Coimbra está entre os poucos distritos do país onde aumentou a criação de empresas nos primeiros oito meses de 2026, registando um crescimento de 2,3%, correspondente a mais 23 constituições do que no mesmo período do ano anterior. Esta evolução coloca o distrito em contraciclo com a tendência nacional, onde foram criadas 36.124 empresas, menos 1.116 do que entre janeiro e agosto de 2025, representando uma redução de 3%. Apenas cinco distritos escaparam à tendência de descida, com Santarém a liderar em números absolutos e Coimbra na terceira posição.
A Construção foi um dos principais motores deste dinamismo empresarial, tendo sido criadas 5.398 empresas neste sector desde janeiro, que passou a ocupar o segundo lugar entre as atividades com maior número de constituições. As Tecnologias da Informação e Comunicação também cresceram, com mais 135 empresas e um aumento de 5,3%. Em sentido contrário, a Agricultura registou uma queda de 27% e o Alojamento e restauração perdeu 347 novas empresas.
Apesar do desempenho positivo de territórios como Coimbra, o tecido empresarial nacional continua a enfrentar dificuldades. Desde o início do ano, encerraram 7.802 empresas em todo o país, embora este número represente uma descida de 7,8% relativamente aos 12 meses anteriores.
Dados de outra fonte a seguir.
(** ** Numbers *)

(** [a / b] on integers: the nearest float; [None] for an overflow. *)
Definition true_divide (a b : Z) : option spec_float :=
  let neg := xorb (a <? 0) (b <? 0) in
  let x :=
    match Z.abs a, Z.abs b with
    | Zpos p, Zpos q =>
        let '(m, e, l) := SFdiv_core_binary prec emax (Zpos p) 0 (Zpos q) 0 in binary_round_aux prec emax neg m e l
    | _, _ => S754_zero false
    end in
  match x with S754_infinity _ => None | _ => Some x end.

(** A float times [k], to the nearest integer, ties to even. *)
Definition scaled (k : Z) (x : spec_float) : Z :=
  match x with
  | S754_finite neg m e =>
      let a := if 0 <=? e then Zpos m * k * 2 ^ e else golog.div_pow2_even (Zpos m * k) (- e) in
      if neg : bool then - a else a
  | _ => 0
  end.

(** [round] and [format(x, ".1f")]. *)
Definition py_round (x : spec_float) : Z := scaled 1 x.
Definition fixed1 (x : spec_float) : gostring :=
  let t := Z.abs (scaled 10 x) in
  (match x with S754_finite true _ _ | S754_zero true => [dash] | _ => [] end) ++
  int_text (t / 10) ++ period :: digits 1 (t mod 10).

(** ** [queued_bar] *)

Definition full_block : Z := 9608.
Definition light_shade : Z := 9617.

Definition times (n : Z) (c : Z) : text := replicate (Z.to_nat n) c.

Definition float_lit (lit : string) : spec_float := default S754_nan (parse_float (bs lit)).

(** The text and its colour; [None] when Python raises. *)
Definition queued_bar (depth capacity : Z) : option (text * string) :=
  x ← true_divide depth (Z.max capacity 1);
  let frac := threathunter.py_min threathunter.float_one x in
  let width := 12 in
  let filled := py_round (SFmul prec emax frac (float_of width)) in
  let style := if SFltb frac (float_lit "0.7") then "green"%string
               else if SFltb frac (float_lit "0.9") then "yellow"%string else "red"%string in
  let percent := fixed1 (SFmul prec emax frac (float_of 100)) in
  Some (times filled full_block ++ times (width - filled) light_shade ++
        (byte_val <$> bs " " ++ int_text depth ++ bs "/" ++ int_text capacity ++ bs " (" ++ percent ++ bs "%)"), style).

(** ** 64-bit operands divide without overflow *)

Lemma digits2_size p : digits2_pos p = Pos.size p.
Proof. induction p as [p IH|p IH|]; cbn; by rewrite ?IH. Qed.

Lemma Zdigits2_bound m k : 0 <= m < 2 ^ k -> 0 <= k -> 0 <= Zdigits2 m <= k.
Proof.
  intros Hm Hk. destruct m as [|p|p]; cbn [Zdigits2]; [lia| |lia]. rewrite digits2_size. split; [lia|].
  assert (Zpos (Pos.size p) = Z.log2 (Zpos p) + 1) as -> by (destruct p; cbn; lia).
  pose proof (proj1 (Z.log2_lt_pow2 (Zpos p) k ltac:(lia)) (proj2 Hm)). lia.
Qed.
(* ===== verification/LivenessFacts.v ===== *)
(** * Where an accepted event can be, and where it goes next

    Lemmas on infinite runs of the concurrent broker: what a step of one
    thread changes for the others, and for each place an event can be in
    (the reader's, a worker's or the replay loop's hands, the queue, the
    overflow file, the batch being replayed) the leads-to that takes it to
    its evaluation. *)
From Stdlib Require Import ZArith Lia.
From Stdlib Require Import Strings.Byte Strings.String.
From stdpp Require Import base list gmap.
From S2P Require Import VerdictJson.
From S2P Require Import Prelude GoStrings Events Wire Decoding Triage GoIO AppendLog.
From S2P Require Import AppendLogFacts EventJson Hunter HunterFacts Pipeline PipelineFacts.
From S2P Require Import Samples Broker BrokerFacts Temporal.
Import pipeline broker temporal.
#[local] Existing Instance events.Event_eq_decision.

Section liveness.
Context `{EventCodec} (decode_verdict : list byte -> option hunter.Verdict).
Context (faults : nat -> fault) (allowed : Z -> bool).

(** ** Threads with work to do *)

Definition reader_busy (s : state) : Prop :=
  match s_reader s with RSend _ | RSpill _ => True | _ => False end.

Definition worker_busy (i : nat) (s : state) : Prop :=
  match s_workers s !! i with
  | Some WIdle => queue (s_pipe s) <> []
  | Some WDone | None => False
  | Some _ => True
  end.

(** Between two turns there is something to do once an event is pending. *)
Definition replayer_busy (s : state) : Prop :=
  match s_replayer s with
  | PIdle => pending (s_ledger s) <> []
  | PDone => False
  | _ => True
  end.

(** Nobody has stopped. *)
Record running (s : state) : Prop := {
  ru_reader : s_reader s <> RDone;
  ru_workers : Forall (fun k => k <> WDone) (s_workers s);
  ru_replayer : s_replayer s <> PDone
}.

Lemma step_running boot s s' :
  s_cancelled s = false -> running s -> step decode_verdict faults allowed boot s s' -> running s'.
Proof.
  intros Hc [Hr Hw Hp] [s1 Hs|i s1 Hs|s1 Hs| |ps]; [destruct Hs|destruct Hs|destruct Hs|..];
    try congruence; constructor; try done; cbn [with_worker with_reader s_workers s_reader s_replayer];
    try by apply Forall_insert.
Qed.

(** How a step changes what a thread does not own. *)
Lemma step_workers boot s s' i :
  step decode_verdict faults allowed boot s s' ->
  worker_step decode_verdict faults allowed i s s' \/
  s_workers s' !! i = s_workers s !! i \/
  (queue (s_pipe s) = [] /\ s_workers s !! i = Some WIdle).
Proof.
  intros [s1 Hs|j s1 Hs|s1 Hs| |ps]; [|destruct (decide (i = j)) as [->|Hne]|..]; try (by right; left).
  - destruct Hs as [| | | |ev j Hr Hq Hj| | |]; try (by right; left).
    destruct (decide (i = j)) as [->|Hne]; [by right; right|]. right; left.
    cbn [with_reader with_worker s_workers]. by rewrite list_lookup_insert_ne.
  - by left.
  - right; left. destruct Hs; cbn [with_worker s_workers]; by rewrite list_lookup_insert_ne.
  - destruct Hs; by right; left.
Qed.

Lemma step_reader_own boot s s' :
  step decode_verdict faults allowed boot s s' ->
  reader_step faults boot s s' \/ s_reader s' = s_reader s.
Proof. intros [s1 Hs|j s1 Hs|s1 Hs| |ps]; [by left|destruct Hs|destruct Hs| |]; by right. Qed.

Lemma step_replayer_own boot s s' :
  step decode_verdict faults allowed boot s s' ->
  replayer_step decode_verdict faults s s' \/ s_replayer s' = s_replayer s.
Proof. intros [s1 Hs|j s1 Hs|s1 Hs| |ps]; [destruct Hs|destruct Hs|by left| |]; by right. Qed.

(** The states of a run are reachable. *)
Lemma run_reachable boot (run : nat -> state) m :
  (forall n, step decode_verdict faults allowed boot (run n) (run (S n))) ->
  reachable decode_verdict faults allowed boot (run 0) (run m).
Proof. intros Hs. induction m as [|m IH]; [apply reach_init|]. by eapply reach_step. Qed.

(** Evaluated stays evaluated. *)
Lemma spilled_evaluated ev p w g : evaluated (spilled_ledger faults ev p w g) = evaluated g.
Proof. unfold spilled_ledger. by destruct (is_ok _). Qed.

Lemma step_evaluated boot s s' :
  step decode_verdict faults allowed boot s s' ->
  exists evs, evaluated (s_ledger s') = evaluated (s_ledger s) ++ evs.
Proof.
  intros [s1 Hs|j s1 Hs|s1 Hs| |ps]; [destruct Hs|destruct Hs|destruct Hs| |];
    cbn [with_reader with_worker with_replayer s_ledger settle drop_all accept set_pending evaluated];
    rewrite ?spilled_evaluated; try (exists []; by rewrite app_nil_r); by eexists [_].
Qed.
Os Serviços Empresariais e o Retalho foram os setores com maior redução de encerramentos.
As insolvências, porém, mantiveram uma trajetória de subida, com 1.327 empresas a serem alvo de novos processos entre janeiro e agosto, mais 1,3% do que no período homólogo. As Actividades Imobiliárias duplicaram o número de novas insolvências, enquanto o Alojamento e restauração e os Serviços gerais também apresentaram evoluções negativas, sobretudo na Grande Lisboa.